Write out only the opening lines of the entries, through the line with "Section schedule.".

[[ SUPPLIED MATERIAL, beginning ]]

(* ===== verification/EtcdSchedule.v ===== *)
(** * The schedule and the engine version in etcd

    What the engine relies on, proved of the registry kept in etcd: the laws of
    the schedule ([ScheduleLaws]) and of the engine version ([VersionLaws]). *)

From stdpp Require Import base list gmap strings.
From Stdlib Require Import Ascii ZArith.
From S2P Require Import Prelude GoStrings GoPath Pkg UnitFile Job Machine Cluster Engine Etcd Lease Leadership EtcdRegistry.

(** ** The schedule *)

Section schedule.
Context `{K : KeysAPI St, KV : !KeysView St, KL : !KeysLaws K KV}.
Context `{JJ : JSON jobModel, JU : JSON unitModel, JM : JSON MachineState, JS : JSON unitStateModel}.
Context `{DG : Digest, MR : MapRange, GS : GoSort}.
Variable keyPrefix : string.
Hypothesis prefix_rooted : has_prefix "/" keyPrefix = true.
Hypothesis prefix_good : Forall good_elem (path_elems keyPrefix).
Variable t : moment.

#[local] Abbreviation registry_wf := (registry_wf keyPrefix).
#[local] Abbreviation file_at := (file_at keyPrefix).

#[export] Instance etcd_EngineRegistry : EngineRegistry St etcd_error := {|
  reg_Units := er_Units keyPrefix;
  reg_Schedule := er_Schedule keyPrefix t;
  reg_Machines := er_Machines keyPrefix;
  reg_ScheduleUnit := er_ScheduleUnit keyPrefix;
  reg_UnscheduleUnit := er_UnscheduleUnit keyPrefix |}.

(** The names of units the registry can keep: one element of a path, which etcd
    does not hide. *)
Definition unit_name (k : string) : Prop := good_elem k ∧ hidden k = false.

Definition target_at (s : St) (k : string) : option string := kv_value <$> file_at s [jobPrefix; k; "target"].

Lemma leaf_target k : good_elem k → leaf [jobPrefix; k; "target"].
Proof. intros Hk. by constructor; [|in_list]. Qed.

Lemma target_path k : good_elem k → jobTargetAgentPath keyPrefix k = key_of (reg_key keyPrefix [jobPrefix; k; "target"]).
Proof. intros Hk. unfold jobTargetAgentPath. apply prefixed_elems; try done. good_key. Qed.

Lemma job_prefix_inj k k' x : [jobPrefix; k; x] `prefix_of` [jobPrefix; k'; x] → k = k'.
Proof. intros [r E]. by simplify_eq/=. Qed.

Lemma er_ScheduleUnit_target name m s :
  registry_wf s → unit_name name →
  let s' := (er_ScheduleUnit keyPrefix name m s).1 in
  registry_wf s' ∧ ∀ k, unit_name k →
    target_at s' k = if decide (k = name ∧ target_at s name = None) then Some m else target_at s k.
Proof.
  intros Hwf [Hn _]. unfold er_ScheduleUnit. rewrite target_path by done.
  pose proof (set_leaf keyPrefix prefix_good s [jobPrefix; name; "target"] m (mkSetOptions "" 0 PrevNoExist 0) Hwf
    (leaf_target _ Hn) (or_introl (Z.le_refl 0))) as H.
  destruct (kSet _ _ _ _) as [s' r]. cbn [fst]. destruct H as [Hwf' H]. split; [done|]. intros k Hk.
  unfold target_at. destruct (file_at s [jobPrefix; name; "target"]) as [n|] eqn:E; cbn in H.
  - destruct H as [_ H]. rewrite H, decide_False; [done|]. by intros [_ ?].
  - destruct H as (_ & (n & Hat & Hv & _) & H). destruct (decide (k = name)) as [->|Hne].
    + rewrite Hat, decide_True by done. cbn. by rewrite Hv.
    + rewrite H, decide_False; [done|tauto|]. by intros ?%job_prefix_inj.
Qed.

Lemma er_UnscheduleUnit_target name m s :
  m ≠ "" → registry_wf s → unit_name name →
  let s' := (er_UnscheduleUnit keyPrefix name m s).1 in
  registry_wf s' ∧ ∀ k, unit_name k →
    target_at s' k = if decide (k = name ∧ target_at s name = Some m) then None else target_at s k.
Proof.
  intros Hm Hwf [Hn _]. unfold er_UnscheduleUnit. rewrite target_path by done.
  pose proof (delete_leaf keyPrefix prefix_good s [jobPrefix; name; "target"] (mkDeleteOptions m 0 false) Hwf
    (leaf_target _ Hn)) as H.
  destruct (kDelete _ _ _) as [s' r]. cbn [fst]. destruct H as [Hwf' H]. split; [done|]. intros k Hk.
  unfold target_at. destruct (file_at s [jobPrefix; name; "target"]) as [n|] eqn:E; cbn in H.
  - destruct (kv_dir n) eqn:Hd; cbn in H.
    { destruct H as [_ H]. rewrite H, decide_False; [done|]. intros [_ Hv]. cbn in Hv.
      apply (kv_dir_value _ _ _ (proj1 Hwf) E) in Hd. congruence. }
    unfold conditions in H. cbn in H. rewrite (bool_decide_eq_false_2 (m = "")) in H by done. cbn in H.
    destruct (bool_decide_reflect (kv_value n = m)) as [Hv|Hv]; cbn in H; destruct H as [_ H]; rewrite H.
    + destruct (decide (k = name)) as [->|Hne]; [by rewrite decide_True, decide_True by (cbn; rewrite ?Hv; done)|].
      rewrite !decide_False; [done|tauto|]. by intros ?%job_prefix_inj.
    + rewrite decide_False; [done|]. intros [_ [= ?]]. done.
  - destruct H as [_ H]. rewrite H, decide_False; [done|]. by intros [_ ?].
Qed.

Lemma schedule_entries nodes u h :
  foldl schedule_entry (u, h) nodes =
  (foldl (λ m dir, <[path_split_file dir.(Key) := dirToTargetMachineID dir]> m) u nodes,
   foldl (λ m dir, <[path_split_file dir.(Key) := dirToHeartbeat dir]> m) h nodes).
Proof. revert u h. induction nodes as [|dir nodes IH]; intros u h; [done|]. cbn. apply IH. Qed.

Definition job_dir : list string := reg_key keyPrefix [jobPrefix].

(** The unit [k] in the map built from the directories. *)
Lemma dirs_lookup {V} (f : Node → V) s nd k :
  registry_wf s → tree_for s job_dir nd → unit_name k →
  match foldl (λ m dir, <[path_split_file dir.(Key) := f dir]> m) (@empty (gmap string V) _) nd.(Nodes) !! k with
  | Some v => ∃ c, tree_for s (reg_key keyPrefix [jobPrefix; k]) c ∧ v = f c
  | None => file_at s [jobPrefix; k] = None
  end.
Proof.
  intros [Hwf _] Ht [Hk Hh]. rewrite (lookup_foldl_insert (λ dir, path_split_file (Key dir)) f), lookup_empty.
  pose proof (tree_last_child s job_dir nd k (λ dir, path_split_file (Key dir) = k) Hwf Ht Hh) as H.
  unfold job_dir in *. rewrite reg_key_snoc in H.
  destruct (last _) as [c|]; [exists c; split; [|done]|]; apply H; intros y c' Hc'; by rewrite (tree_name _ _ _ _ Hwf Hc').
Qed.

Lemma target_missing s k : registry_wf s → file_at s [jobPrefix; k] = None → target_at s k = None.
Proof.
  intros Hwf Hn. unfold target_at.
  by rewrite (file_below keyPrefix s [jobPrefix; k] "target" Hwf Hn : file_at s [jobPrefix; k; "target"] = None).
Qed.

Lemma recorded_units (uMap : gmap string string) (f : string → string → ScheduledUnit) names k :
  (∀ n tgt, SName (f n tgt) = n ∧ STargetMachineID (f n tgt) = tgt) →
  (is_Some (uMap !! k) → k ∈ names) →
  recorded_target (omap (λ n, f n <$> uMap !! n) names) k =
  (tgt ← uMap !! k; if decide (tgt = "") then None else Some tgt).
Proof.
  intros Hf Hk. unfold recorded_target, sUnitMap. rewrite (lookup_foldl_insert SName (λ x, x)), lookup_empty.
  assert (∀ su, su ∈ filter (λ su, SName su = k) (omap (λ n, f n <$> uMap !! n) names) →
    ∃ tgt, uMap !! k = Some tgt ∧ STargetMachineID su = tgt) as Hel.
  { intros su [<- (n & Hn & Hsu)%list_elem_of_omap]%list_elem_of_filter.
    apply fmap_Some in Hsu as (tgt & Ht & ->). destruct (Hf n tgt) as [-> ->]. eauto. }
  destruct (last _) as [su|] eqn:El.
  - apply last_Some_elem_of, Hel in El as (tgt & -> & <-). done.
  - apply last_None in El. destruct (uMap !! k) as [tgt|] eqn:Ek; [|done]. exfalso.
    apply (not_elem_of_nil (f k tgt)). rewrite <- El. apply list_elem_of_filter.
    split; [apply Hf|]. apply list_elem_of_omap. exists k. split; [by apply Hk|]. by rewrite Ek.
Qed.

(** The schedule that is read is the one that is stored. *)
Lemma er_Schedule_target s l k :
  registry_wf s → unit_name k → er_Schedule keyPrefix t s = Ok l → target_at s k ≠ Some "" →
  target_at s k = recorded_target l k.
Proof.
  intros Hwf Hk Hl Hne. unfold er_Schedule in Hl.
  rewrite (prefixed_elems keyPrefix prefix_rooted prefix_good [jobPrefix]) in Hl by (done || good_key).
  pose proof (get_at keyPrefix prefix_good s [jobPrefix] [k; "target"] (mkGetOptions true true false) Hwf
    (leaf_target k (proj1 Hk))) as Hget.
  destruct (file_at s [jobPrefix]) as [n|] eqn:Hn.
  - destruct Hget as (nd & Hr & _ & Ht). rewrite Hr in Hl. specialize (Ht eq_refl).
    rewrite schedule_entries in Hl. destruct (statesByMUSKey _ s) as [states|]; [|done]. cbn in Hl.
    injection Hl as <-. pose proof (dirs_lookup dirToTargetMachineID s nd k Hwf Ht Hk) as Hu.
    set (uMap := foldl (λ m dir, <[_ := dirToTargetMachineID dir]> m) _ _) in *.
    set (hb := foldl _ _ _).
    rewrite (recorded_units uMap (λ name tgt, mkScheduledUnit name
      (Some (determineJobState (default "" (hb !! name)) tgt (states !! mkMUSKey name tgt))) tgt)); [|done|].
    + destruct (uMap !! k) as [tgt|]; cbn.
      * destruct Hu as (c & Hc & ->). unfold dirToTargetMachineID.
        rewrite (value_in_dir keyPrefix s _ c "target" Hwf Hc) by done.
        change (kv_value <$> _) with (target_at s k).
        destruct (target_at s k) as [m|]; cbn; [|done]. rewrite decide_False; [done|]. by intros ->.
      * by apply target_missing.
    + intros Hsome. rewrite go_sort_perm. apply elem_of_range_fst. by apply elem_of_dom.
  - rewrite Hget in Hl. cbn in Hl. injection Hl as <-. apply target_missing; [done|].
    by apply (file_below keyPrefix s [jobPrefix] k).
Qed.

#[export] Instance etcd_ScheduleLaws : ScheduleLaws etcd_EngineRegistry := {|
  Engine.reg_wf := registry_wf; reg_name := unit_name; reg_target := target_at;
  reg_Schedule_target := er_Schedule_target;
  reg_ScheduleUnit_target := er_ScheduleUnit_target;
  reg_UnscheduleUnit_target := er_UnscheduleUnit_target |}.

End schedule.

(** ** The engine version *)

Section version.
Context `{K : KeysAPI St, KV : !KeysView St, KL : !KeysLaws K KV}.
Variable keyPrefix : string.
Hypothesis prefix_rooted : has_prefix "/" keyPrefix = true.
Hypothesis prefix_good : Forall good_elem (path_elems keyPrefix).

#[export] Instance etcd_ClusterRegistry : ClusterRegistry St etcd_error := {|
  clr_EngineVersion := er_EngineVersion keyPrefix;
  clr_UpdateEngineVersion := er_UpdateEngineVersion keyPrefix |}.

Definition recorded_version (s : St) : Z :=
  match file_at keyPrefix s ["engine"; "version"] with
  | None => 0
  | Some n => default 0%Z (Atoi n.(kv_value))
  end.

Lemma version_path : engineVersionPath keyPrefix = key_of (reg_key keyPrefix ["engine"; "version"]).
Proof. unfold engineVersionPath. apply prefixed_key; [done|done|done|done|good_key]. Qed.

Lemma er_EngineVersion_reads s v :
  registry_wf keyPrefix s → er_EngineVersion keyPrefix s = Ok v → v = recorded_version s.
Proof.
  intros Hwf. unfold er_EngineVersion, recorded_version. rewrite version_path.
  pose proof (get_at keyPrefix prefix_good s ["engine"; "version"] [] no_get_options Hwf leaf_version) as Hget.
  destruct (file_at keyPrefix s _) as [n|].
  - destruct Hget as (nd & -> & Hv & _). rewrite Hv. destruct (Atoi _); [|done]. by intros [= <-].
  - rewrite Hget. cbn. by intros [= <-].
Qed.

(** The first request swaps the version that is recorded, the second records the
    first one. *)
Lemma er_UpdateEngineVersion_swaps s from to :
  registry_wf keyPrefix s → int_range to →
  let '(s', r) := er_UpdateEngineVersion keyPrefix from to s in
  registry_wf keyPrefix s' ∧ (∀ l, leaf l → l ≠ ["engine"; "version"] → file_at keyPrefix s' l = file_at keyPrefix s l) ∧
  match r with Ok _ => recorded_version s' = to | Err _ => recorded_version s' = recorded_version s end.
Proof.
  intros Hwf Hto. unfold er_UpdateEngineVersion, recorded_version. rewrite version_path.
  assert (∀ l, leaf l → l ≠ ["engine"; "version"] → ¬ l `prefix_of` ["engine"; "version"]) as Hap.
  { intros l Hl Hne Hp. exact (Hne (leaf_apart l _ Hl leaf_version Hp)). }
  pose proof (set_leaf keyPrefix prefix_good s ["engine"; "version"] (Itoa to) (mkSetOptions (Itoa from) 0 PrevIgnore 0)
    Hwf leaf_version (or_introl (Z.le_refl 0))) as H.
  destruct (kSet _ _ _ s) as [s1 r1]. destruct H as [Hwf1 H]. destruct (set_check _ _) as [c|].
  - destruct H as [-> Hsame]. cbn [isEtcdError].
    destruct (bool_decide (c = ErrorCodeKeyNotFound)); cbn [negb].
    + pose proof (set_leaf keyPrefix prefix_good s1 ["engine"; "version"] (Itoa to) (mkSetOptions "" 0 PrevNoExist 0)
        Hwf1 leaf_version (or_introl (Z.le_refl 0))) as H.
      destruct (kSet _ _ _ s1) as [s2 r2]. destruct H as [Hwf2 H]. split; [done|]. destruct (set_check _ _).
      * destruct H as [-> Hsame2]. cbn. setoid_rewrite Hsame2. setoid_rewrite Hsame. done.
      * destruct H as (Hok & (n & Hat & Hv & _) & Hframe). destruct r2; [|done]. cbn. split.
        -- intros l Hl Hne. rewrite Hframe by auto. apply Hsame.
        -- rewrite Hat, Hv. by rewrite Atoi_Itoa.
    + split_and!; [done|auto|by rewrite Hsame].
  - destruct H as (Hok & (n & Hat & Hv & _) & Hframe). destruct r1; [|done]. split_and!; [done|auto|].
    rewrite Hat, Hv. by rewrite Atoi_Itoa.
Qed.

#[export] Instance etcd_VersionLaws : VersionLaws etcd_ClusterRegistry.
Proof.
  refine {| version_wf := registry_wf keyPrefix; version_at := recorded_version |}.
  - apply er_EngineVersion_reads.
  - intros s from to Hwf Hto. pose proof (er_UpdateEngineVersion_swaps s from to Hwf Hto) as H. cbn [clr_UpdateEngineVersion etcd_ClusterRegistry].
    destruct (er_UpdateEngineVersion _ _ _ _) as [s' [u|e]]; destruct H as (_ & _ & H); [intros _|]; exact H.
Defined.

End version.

[[ SUPPLIED MATERIAL, end ]]

# RESULT FOR THIS TASK
(* ===== verification/EtcdSchedule.v ===== *)
(** * The schedule and the engine version in etcd

    What the engine relies on, proved of the registry kept in etcd: the laws of
    the schedule ([ScheduleLaws]) and of the engine version ([VersionLaws]). *)

From stdpp Require Import base list gmap strings.
From Stdlib Require Import Ascii ZArith.
From S2P Require Import Prelude GoStrings GoPath Pkg UnitFile Job Machine Cluster Engine Etcd Lease Leadership EtcdRegistry.

(** ** The schedule *)

Section schedule.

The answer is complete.